In June 2018, it was revealed that more staff would be leaving the channel than moving to work in Carmarthen. S4C started relocating to the new building from September 2018, and 54 jobs moved to the new HQ. An office in Cardiff was retained for technical purposes until full changeover to the new BBC Wales Headquarters, with 70 staff there. A significant percentage of the technical posts were to transfer to the BBC. In September 2018, S4C committed to ten years of lease on its Caernarfon office at Doc Fictoria (Victoria Dock), which has 12 full-time staff, and was opened in 2008. In January 2021 S4C's Presentation, Library, Promotion and Commercial departments moved to BBC Wales headquarters in Central Square, Cardiff. The first programmes were broadcast from there on 27 January 2021, beginning with the channel's children's service, Cyw, at 6:00 a.m. Liz Scourfield's first live presentation aired later that morning, before the news bulletin at 12:00.

==Programming==
S4C's remit is to provide a service which features a wide range of programmes in the Welsh language. Like Channel 4, S4C does not produce programmes of its own; instead, it commissions programmes from BBC Cymru Wales and independent producers (although the quantity purchased from ITV Cymru Wales has greatly reduced since the early years of S4C), and much like Channel 4 during its heyday, it has developed a reputation for commissioning animation, such as SuperTed, Wil Cwac Cwac (shown on ITV), Fireman Sam (also broadcast by the BBC), Rocky Hollow, The Blobs (also broadcast by Scottish Television), Gogs, Shakespeare: The Animated Tales, Operavox, Testament: The Bible in Animation, Animated World Faiths, Animated Epics, The Miracle Maker, Animated Tales of the World and the 1992–1996 French co-production Natalie.

BBC Cymru Wales fulfils its public service requirement by producing programmes in Welsh, including Newyddion, S4C's news bulletin, and a soap opera, Pobol y Cwm, and providing them to S4C free of charge. It has also provided (or licensed) Welsh-language versions of English-language programmes, such as the original Teletubbies. On the analogue service, S4C showed programmes produced for Channel 4 in the rest of the United Kingdom – either simultaneously or time-shifted – outside of peak hours. These programmes were provided to S4C by Channel 4, free of charge.

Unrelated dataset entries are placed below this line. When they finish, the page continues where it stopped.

(* ===== verification/MdmcliClientProps.v ===== *)
(** * Properties of the client library

    What the server is told on a connection stays in step with what the
    application asked for, whatever the interleaving and the restarts of the
    server; the events CLA sends are those the library can dispatch. *)

From S2P Require Import Prelude Timer Fsm Wakelock MdmCli Control Wire Cla ClaProps Names MdmcliClient.
From Stdlib Require Import ZArith Lia.
From stdpp Require Import base tactics list strings option sets.

Open Scope Z_scope.
Open Scope crm_scope.

(** ** The server's view of a connection *)

Record view : Type := mk_view {
  v_fd : Z;
  v_registered : list (Z * Z * string);
  v_acquired : bool;
}.

Section view.
Context `{MdmCli}.

Definition receive (v : view) (m : crm_mdmcli_wire_msg) : view :=
  match msg m with
  | RegisterClient bitmap name => mk_view (v_fd v) (v_registered v ++ [(msg_id m, bitmap, name)]) (v_acquired v)
  | _ =>
      if msg_id m =? CRM_REQ_ACQUIRE then mk_view (v_fd v) (v_registered v) true
      else if msg_id m =? CRM_REQ_RELEASE then mk_view (v_fd v) (v_registered v) false
      else v
  end.

(** A connection begins with nothing; what is sent to another descriptor, or
    after the end of the connection, is not received. *)
Definition server_sees (v : option view) (x : cli_out) : option view :=
  match x with
  | Connected fd => Some (mk_view fd [] false)
  | Sent fd m true => match v with Some v => if fd =? v_fd v then Some (receive v m) else Some v | None => None end
  | CloseSock fd => match v with Some v => if fd =? v_fd v then None else Some v | None => None end
  | _ => v
  end.
Definition sees (v : option view) (o : list cli_out) : option view := fold_left server_sees o v.

(** What the application asked for last and was granted. *)
Definition want (w : bool) (l : lib_label) : bool :=
  match l with
  | ByApplication Acquire r => if r =? 0 then true else w
  | ByApplication Release r => if r =? 0 then false else w
  | _ => w
  end.
Definition wants (w : bool) (ls : list lib_label) : bool := fold_left want ls w.

End view.

(** ** The invariant *)

Section sync.
Context `{MdmCliLaws} (connect_fd : nat -> Z) (send_ok : nat -> bool) (cb_ret : nat -> Z) (sanity : bool).
Implicit Types (s : crm_mdm_cli_ctx) (v : option view) (w : bool).

Definition identity s : Z * Z * string := (register_id s, events_bitmap s, cli_name s).

Section registrations.

(** [N]: how often the client has registered on a connection that is in use;
    [K]: the same on the connection that is about to be registered again. *)
Variables N K : nat -> Prop.

Definition registered (P : nat -> Prop) v w s : Prop :=
  0 <= sock_fd s /\ exists n, P n /\ v = Some (mk_view (sock_fd s) (replicate n (identity s)) w).

(** Connected and registered, or not connected. *)
Definition settled_view v w s : Prop :=
  if reconnect_flag s then v = None else registered N v w s.

Definition lib_inv v w (st : lib_st) : Prop :=
  let s := lib_ctx st in
  acquired s = w /\
  match lib_at st with
  | AtPoll => settled_view v w s
  | AtAck req => settled_view v w s /\ (req = CRM_REQ_ACK_COLD_RESET \/ req = CRM_REQ_ACK_SHUTDOWN)
  | AtErrorCallbacks _ | AtConnect => reconnect_flag s = true /\ v = None
  | AtRegister => reconnect_flag s = true /\ registered K v false s
  end.

(** A new connection begins without registration, and [reconnect] adds one. *)
Definition reconnects : Prop := K 0 /\ forall k, K k -> N (Datatypes.S k).

(** Sending: either the assertion of the descriptor or of the message fails, or
    the message has been handed over, received or not. *)
Lemma wire_send_to_Ok fd m s r s' o :
  wire_send_to send_ok fd m s = Ok r s' o ->
  0 <= fd /\ exists ok : bool, r = (if ok then 0 else -1) /\ o = [Sent fd m ok] /\
    s' = mk_cli (evts s) (events_bitmap s) (sock_fd s) (cli_name s) (reconnect_flag s) (disconnect s) (acquired s)
      (register_id s) (thread s) (ipc_msg s) (n_connects s) (Datatypes.S (n_sends s)) (n_callbacks s).
Proof.
  unfold wire_send_to. destruct (serialize_msg _ m); [|done]. intros (? & ? & ? & ? & Ha & Hr & ->)%bind_Ok.
  apply ASSERT_Ok in Ha as (Hb & -> & ->). bool_facts. split; [done|]. exists (send_ok (n_sends s)).
  injection Hr as <- <- <-. done.
Qed.

Lemma wire_send_Ok m s r s' o :
  wire_send send_ok m s = Ok r s' o ->
  0 <= sock_fd s /\ exists ok : bool, r = (if ok then 0 else -1) /\ o = [Sent (sock_fd s) m ok] /\
    s' = mk_cli (evts s) (events_bitmap s) (sock_fd s) (cli_name s) (reconnect_flag s) (disconnect s) (acquired s)
      (register_id s) (thread s) (ipc_msg s) (n_connects s) (Datatypes.S (n_sends s)) (n_callbacks s).
Proof. apply wire_send_to_Ok. Qed.

Lemma named_Ok {S O} t (s s' : S) u (o : list O) : named t s = Ok u s' o -> s' = s /\ o = [].
Proof. intros (_ & -> & ->)%ASSERT_Ok. done. Qed.

(** A request that is neither ACQUIRE nor RELEASE nor a registration. *)
Definition plain_msg (m : crm_mdmcli_wire_msg) : Prop :=
  msg_id m <> CRM_REQ_ACQUIRE /\ msg_id m <> CRM_REQ_RELEASE /\
  match msg m with RegisterClient _ _ => False | _ => True end.

Lemma receive_plain (v : view) m : plain_msg m -> receive v m = v.
Proof.
  intros (H1 & H2 & H3). unfold receive. destruct (msg m); try done;
    by destruct (Z.eqb_spec (msg_id m) CRM_REQ_ACQUIRE), (Z.eqb_spec (msg_id m) CRM_REQ_RELEASE).
Qed.

(** Nothing but the counters changes, and the server's view does not. *)
Definition same_ctx s s' : Prop :=
  evts s' = evts s /\ events_bitmap s' = events_bitmap s /\ cli_name s' = cli_name s /\
  register_id s' = register_id s /\ sock_fd s' = sock_fd s /\ reconnect_flag s' = reconnect_flag s /\
  acquired s' = acquired s.
Definition harmless s s' (o : list cli_out) : Prop := same_ctx s s' /\ forall v, sees v o = v.

Lemma harmless_refl s : harmless s s [].
Proof. done. Qed.

Lemma harmless_send m s r s' o : plain_msg m -> wire_send send_ok m s = Ok r s' o -> harmless s s' o.
Proof.
  intros Hm (_ & ok & -> & -> & ->)%wire_send_Ok. split; [done|]. intros [v|]; cbn; [|by destruct ok].
  destruct ok; [|done]. destruct (sock_fd s =? v_fd v); [|done]. by rewrite receive_plain.
Qed.

Lemma harmless_inv v w s p s' o :
  lib_inv v w (mk_lib s p) -> harmless s s' o -> lib_inv (sees v o) w (mk_lib s' p).
Proof.
  intros [Ha Hp] [(E1 & E2 & E3 & E4 & E5 & E6 & E7) Hv]. rewrite Hv.
  unfold lib_inv, settled_view, registered, identity in *.
  cbn in *. rewrite E2, E3, E4, E5, E6, E7. done.
Qed.

Lemma simple_msg_harmless req s r s' o :
  req <> CRM_REQ_ACQUIRE -> req <> CRM_REQ_RELEASE ->
  mdm_cli_send_simple_msg send_ok req s = Ok r s' o -> harmless s s' o.
Proof.
  intros H1 H2 (s0 & ? & ? & ? & Hg & Hr & ->)%bind_Ok. injection Hg as <- <- <-.
  apply bind_Ok in Hr as (? & ? & ? & ? & [-> ->]%named_Ok & Hr & ->). cbn.
  destruct (reconnect_flag s); [injection Hr as <- <- <-; apply harmless_refl|].
  eapply harmless_send; [|exact Hr]. done.
Qed.

Lemma log_then_harmless (k : L_ Z) d s r s' o :
  (forall r s' o, k s = Ok r s' o -> harmless s s' o) ->
  (log_dbg d ;; k) s = Ok r s' o -> harmless s s' o.
Proof.
  intros Hk (? & ? & ? & ? & Hl & Hr & ->)%bind_Ok. unfold log_dbg in Hl.
  destruct d; [apply named_Ok in Hl as [-> ->]|injection Hl as <- <- <-]; by eapply Hk.
Qed.

Lemma send_if_connected m s r s' o :
  plain_msg m -> (if reconnect_flag s then ret (-1) else wire_send send_ok m) s = Ok r s' o -> harmless s s' o.
Proof.
  intros Hm. destruct (reconnect_flag s); [|by apply harmless_send].
  intros Hr. injection Hr as <- <- <-. apply harmless_refl.
Qed.

(** The requests other than [mdm_cli_acquire] and [mdm_cli_release]. *)
Lemma call_harmless c s r s' o :
  c <> Acquire -> c <> Release -> run_call send_ok c s = Ok r s' o -> harmless s s' o.
Proof.
  intros Ha Hr. destruct c; cbn [run_call]; try done;
    try (apply simple_msg_harmless; unfold CRM_REQ_SHUTDOWN, CRM_REQ_NVM_BACKUP, CRM_REQ_ACK_COLD_RESET,
      CRM_REQ_ACK_SHUTDOWN, CRM_REQ_ACQUIRE, CRM_REQ_RELEASE; lia).
  - intros (s0 & ? & ? & ? & Hg & Hk & ->)%bind_Ok. injection Hg as <- <- <-.
    apply bind_Ok in Hk as (? & ? & ? & ? & [-> ->]%named_Ok & Hk & ->). cbn.
    eapply log_then_harmless; [|exact Hk]. intros ? ? ?. apply send_if_connected.
    split; [|split; [|done]]; cbn; unfold CRM_REQ_RESTART, CRM_REQ_ACQUIRE, CRM_REQ_RELEASE; lia.
  - intros (s0 & ? & ? & ? & Hg & Hk & ->)%bind_Ok. injection Hg as <- <- <-. cbn.
    eapply log_then_harmless; [|exact Hk]. intros ? ? ?. apply send_if_connected.
    split; [|split; [|done]]; cbn; unfold CRM_REQ_NOTIFY_DBG, CRM_REQ_ACQUIRE, CRM_REQ_RELEASE; lia.
Qed.

(** [mdm_cli_acquire] and [mdm_cli_release]. *)
Definition asks (b : bool) : crm_mdmcli_wire_msg := mk_wire_msg (if b then CRM_REQ_ACQUIRE else CRM_REQ_RELEASE) NoData.

Lemma receive_asks b (v : view) : receive v (asks b) = mk_view (v_fd v) (v_registered v) b.
Proof.
  unfold receive, asks. cbn. destruct b; [by rewrite Z.eqb_refl|]. rewrite Z.eqb_refl.
  destruct (Z.eqb_spec CRM_REQ_RELEASE CRM_REQ_ACQUIRE) as [Hc|]; [|done].
  unfold CRM_REQ_RELEASE, CRM_REQ_ACQUIRE in Hc. lia.
Qed.

Lemma asks_inv b v w s p r s' o :
  lib_inv v w (mk_lib s p) ->
  (let* s := get in
   let* r := (if reconnect_flag s then ret 0 else wire_send send_ok (asks b)) in
   when (r =? 0) (set_acquired b) ;; ret r) s = Ok r s' o ->
  lib_inv (sees v o) (if r =? 0 then b else w) (mk_lib s' p).
Proof.
  intros [Ha Hp] (s0 & ? & ? & ? & Hg & Hk & ->)%bind_Ok. injection Hg as <- <- <-. cbn [app].
  apply bind_Ok in Hk as (r0 & s1 & o1 & o2 & Hs & Hk & ->). cbn in Ha, Hp.
  destruct (reconnect_flag s) eqn:Hre.
  - injection Hs as <- <- <-. injection Hk as <- <- <-. cbn. split; [done|]. cbn.
    unfold settled_view in *. destruct p; cbn; rewrite ?Hre in Hp; rewrite ?Hre; done.
  - destruct (wire_send_Ok _ _ _ _ _ Hs) as (Hfd & ok & -> & -> & ->).
    assert (settled_view v w s) as Hv by (destruct p; [done|by destruct Hp..|apply Hp]).
    unfold settled_view in Hv. rewrite Hre in Hv. destruct Hv as (_ & n & Hn & ->).
    assert (lib_at (mk_lib s p) = AtPoll \/ exists q, lib_at (mk_lib s p) = AtAck q) as Hat.
    { destruct p; cbn; [by left|by destruct Hp..|by right; eexists]. }
    destruct ok; injection Hk as <- <- <-; cbn -[receive asks]; rewrite ?Z.eqb_refl, ?receive_asks; split; try done;
      cbn in Hat |- *; destruct Hat as [->|[q ->]]; unfold settled_view, registered; cbn; rewrite ?Hre;
      first [by eauto | split; [by eauto|apply Hp]].
Qed.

To make content more accessible to English speakers, all Welsh-language programming carries English subtitles. Originally these were on Sbectel teletext page 888, with Welsh subtitles on page 889, with both subtitle languages now also available on digital television platforms. For speakers of English who are learning Welsh, certain programmes, particularly children's programmes Planed Plant Bach (now Cyw) and Planed Plant (now Stwnsh), carry subtitles featuring Welsh subtitles with additional English translations in brackets next to more difficult Welsh-language words. TV films produced for S4C have received some good foreign reviews; Hedd Wyn was nominated for the Best Foreign Language Oscar in 1994 and Solomon & Gaenor was nominated in 2000.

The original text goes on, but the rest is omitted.